Effect of repeated burning on plant and soil carbon and nitrogen in cheatgrass (Bromus tectorum) dominated ecosystems

  • Rachel JonesEmail author
  • Jeanne C. Chambers
  • Dale W. Johnson
  • Robert R. Blank
  • David I. Board
Regular Article

Abstract

Background and Aims

Fire has profound effects on ecosystem properties, but few studies have addressed the effect of repeated burns on soil nutrients, and none have been conducted in cold desert ecosystems where invasion by exotic annual grasses is resulting in greater fire frequency.

Methods

In a 5 year study, we examined effects of repeated burning, litter removal, and post-fire seeding on carbon (C) and nitrogen (N) contents in soils, litter, and vegetation in a cheatgrass-dominated Wyoming big sagebrush ecological type. We developed a multivariate model to identify potential mechanisms influencing treatment effects and examine the influence of environmental factors such as precipitation and temperature.

Results

We found that repeated burning had strong negative effects on litter C and N contents, but did not reduce soil nutrients or vegetation C and N contents, likely due to cool fire temperatures. There were few effects of litter removal or post-fire seeding.
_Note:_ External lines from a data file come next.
(** The loop [for (i = 0; i < count; i++) ring_close(&ch->rings[i])] is a
    fold over [0, count). *)
Definition channel_close (ch : channel_t) : channel_t :=
  let ch := set_ch_closed ch true in
  let count := producer_count ch in
  foldl (fun ch i => set_rings ch (alter ring_close (Z.to_nat i) (rings ch)))
        ch (seqZ 0 count).

Definition channel_is_closed (ch : channel_t) : bool := ch_closed ch.

Definition channel_producer_count (ch : channel_t) : Z := producer_count ch.

(** A producer function [f] applied through the handle: it runs on the ring
    [p->ring] points to and its effect is stored back in the channel. *)
Definition through_handle {A : Type} (ch : channel_t) (p : producer_t)
    (f : ring_t -> A * ring_t) : option (A * channel_t) :=
  r ← rings ch !! Z.to_nat (p_ring p);
  let '(a, r) := f r in
  Some (a, set_rings ch (<[Z.to_nat (p_ring p) := r]> (rings ch))).

End Channel.

(** ** Sequential runs of one ring *)

(** The handler that records its invocations: the slot it was handed and
    the item it read there. *)
Definition record_call : consume_handler_t (list (Z * Z)) :=
  fun idx item calls => calls ++ [(idx, item)].

(** *** Producer sends interleaved with consumer batches *)

Inductive action :=
  | Send (value : Z)
  | ConsumeBatch
  | Close.

(** The ring, the values whose [producer_send] returned [true] (oldest
    first), and the consumer's handler context. *)
Record sim (C : Type) := mk_sim {
  sim_ring : ring_t;
  sim_sent : list Z;
  sim_ctx : C
}.
Arguments mk_sim {C}.
Arguments sim_ring {C}.
Arguments sim_sent {C}.
Arguments sim_ctx {C}.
Instead, precipitation and temperature interacted with burning and had the strongest influences on soil N and vegetation C and N contents over time.

Conclusions

Management strategies aimed at decreasing litter and seed banks and increasing competitive interactions may be more effective at reducing cheatgrass success than approaches for reducing soil nutrients.

Keywords

Cold desert Invasive annual grasses Repeated fire Restoration Sagebrush Shrublands 

Abbreviations

TMN

Total mineral nitrogen

Notes

Acknowledgments

This study was a collaborative effort among the USFS Rocky Mountain Research Station, University of Nevada, Reno, USDA Agricultural Research Service and Winnemucca District of the Nevada Bureau of Land Management. Research funding was provided through the Rocky Mountain Research Station. We thank T. Morgan, C. Rosner, C. Dencker, and a large number of summer technicians for valuable assistance in the field and lab, and B. Leger, P. Verburg, T. Albright, and B. Rau for valuable comments on earlier drafts of this manuscript.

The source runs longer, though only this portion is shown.